• [What you should do]: Here is the task for the records below: repeat exactly the lines from the one with "The C++ code" to the one with "D-Bus) is the", both included, and nothing else.
Data extract below:
Lemma a_put_sub k v t t' kv :
  a_put k v t = Some t' → kv ∈ a_records t' → kv ∈ a_records t ∨ kv = (k, v).
Proof.
  unfold a_put. set (t1 := mk_atree _ _ _).
  assert (∀ x, x ∈ a_records t1 → x ∈ a_records t ∨ x = (k, v)) as H1.
  { intros x. unfold t1, a_records. cbn [amem alevels]. rewrite !elem_of_app.
    intros [Hx|Hx]; [|by auto]. apply dict_set_elem in Hx as [?|?]; by auto. }
  destruct (_ <=? _).
  - intros Hf Hin. apply H1. by eapply a_flush_sub.
  - intros Hf Hin. simplify_eq. by apply H1.
Qed.

Lemma a_run_sub ops t t' kv :
  a_run ops t = Some t' → kv ∈ a_records t' → kv ∈ a_records t ∨ kv ∈ ops.
Proof.
  revert t. induction ops as [|[k v] ops IH]; intros t H Hin; cbn [a_run] in H.
  - simplify_eq. by left.
  - destruct (a_put k v t) as [t1|] eqn:Ep; [|done].
    destruct (IH _ H Hin) as [H1|H1]; [|right; by right].
    apply (a_put_sub _ _ _ _ _ Ep) in H1 as [?| ->]; [by left|right; by left].
Qed.

Lemma a_get_level_elem tbls k v :
  a_get_level tbls k = Some v → (k, v) ∈ concat tbls.
Proof.
  induction tbls as [|d tbls IH]; cbn [a_get_level concat]; [done|].
  destruct (dict_get d k) as [v'|] eqn:E.
  - intros H. simplify_eq. apply elem_of_app. left. by apply dict_get_Some.
  - intros H. apply elem_of_app. right. by apply IH.
Qed.

Lemma a_get_levels_elem lvls k v :
  a_get_levels lvls k = Some v → (k, v) ∈ concat (concat lvls).
Proof.
  induction lvls as [|lvl lvls IH]; cbn [a_get_levels concat]; [done|].
  rewrite concat_app.
  destruct (a_get_level lvl k) as [v'|] eqn:E.
  - intros H. simplify_eq. apply elem_of_app. left. by apply a_get_level_elem.
  - intros H. apply elem_of_app. right. by apply IH.
Qed.

Lemma concat_reverse_perm {A} (lvls : list (list (list A))) :
  concat (concat (reverse lvls)) ≡ₚ concat (concat lvls).
Proof. by rewrite reverse_Permutation. Qed.

Lemma a_get_elem k v t : a_get k t = Some v → (k, v) ∈ a_records t.
Proof.
  unfold a_get, a_records. destruct (dict_get (amem t) k) as [v'|] eqn:E.
  - intros H. simplify_eq. apply elem_of_app. left. by apply dict_get_Some.
  - intros H. apply elem_of_app. right. apply a_get_levels_elem in H.
    by rewrite concat_reverse_perm in H.
Qed.

(** ** Record sets with distinct keys *)

Lemma submseteq_NoDup_keys (l1 l2 : list (string * string)) :
  l1 ⊆+ l2 → NoDup (map fst l2) → NoDup (map fst l1).
Proof.
  intros Hs Hnd. apply (fmap_submseteq fst) in Hs.
  apply submseteq_Permutation in Hs as [k Hk].
  change (map fst l2) with (fst <$> l2) in Hnd. rewrite Hk in Hnd.
  by apply NoDup_app in Hnd as [? _].
Qed.

Lemma filter_submseteq {A} (q : A → bool) (l : list A) : List.filter q l ⊆+ l.
Proof.
  induction l as [|x l IH]; cbn [List.filter]; [done|].
  destruct (q x); [by apply submseteq_skip|by apply submseteq_cons].
Qed.

Lemma filter_all {A} (q : A → bool) (l : list A) :
  (∀ x, x ∈ l → q x = true) → List.filter q l = l.
Proof.
  induction l as [|x l IH]; intros H; cbn [List.filter]; [done|].
  rewrite (H x) by (by left). f_equal. apply IH. intros y Hy. apply H. by right.
Qed.

Lemma a_range_tbl_submseteq start stop d : a_range_tbl start stop d ⊆+ d.
Proof.
  unfold a_range_tbl. etrans; [apply filter_submseteq|].
  apply Permutation_submseteq, py_sorted_perm.
Qed.
(** * deepin-anything: the backend of the file-change observer service

    A shallow embedding of [src/server/backend/anythingbackend.cpp]:
    the plugin registry ([interfaceList], [addPlugin], [removePlugins]),
    the handlers installed on the plugin loader by [monitorStart], the
    mount-table relay [writeMountInfo] and the start-up handshake
    [init_connection].

    The C++ code works on process-wide mutable state and calls into Qt,
    the kernel and the plugin loader.  The mutable state is the record
    [world], threaded explicitly through every function; what the outside
    answers (uname, file contents, [QThread::wait], the plugin factory,
    D-Bus) is the record [env], read by the functions and never written.
    Every observable action is appended to the [trace] of the world, in
    program order. *)

From Stdlib Require Import ZArith Ascii String List Lia.
From Stdlib.Strings Require Import Byte.
From stdpp Require Import base decidable option list strings gmap sets.

Open Scope Z_scope.
Open Scope string_scope.
Open Scope list_scope.

#[local] Set Warnings "-clear-no-such-hyp".

(** ** Qt strings: [QString::split] and [QString::toInt] *)

Module QString.

(** [QString::split(sep)] with the default [Qt::KeepEmptyParts]: the
    pieces between the separators, empty pieces included; a string
    without separator is returned whole, as a one-element list. *)
Fixpoint split (sep : ascii) (s : string) : list string :=
  match s with
  | EmptyString => [EmptyString]
  | String c rest =>
      if Ascii.eqb c sep then EmptyString :: split sep rest
      else match split sep rest with
           | [] => [String c EmptyString]
           | piece :: pieces => String c piece :: pieces
           end
  end.

(** [QChar::isSpace] on ASCII: space, and the controls 9 to 13. *)
Definition isSpace (c : ascii) : bool :=
  let n := nat_of_ascii c in
  Nat.eqb n 32 || (Nat.leb 9 n && Nat.leb n 13).

Definition isDigit (c : ascii) : bool :=
  let n := nat_of_ascii c in Nat.leb 48 n && Nat.leb n 57.

Fixpoint trimLeft (s : string) : string :=
  match s with
  | String c rest => if isSpace c then trimLeft rest else s
  | EmptyString => EmptyString
  end.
End of Data extract.
• [Solution]:
    The C++ code works on process-wide mutable state and calls into Qt,
    the kernel and the plugin loader.  The mutable state is the record
    [world], threaded explicitly through every function; what the outside
    answers (uname, file contents, [QThread::wait], the plugin factory,
    D-Bus) is the record [env], read by the functions and never written.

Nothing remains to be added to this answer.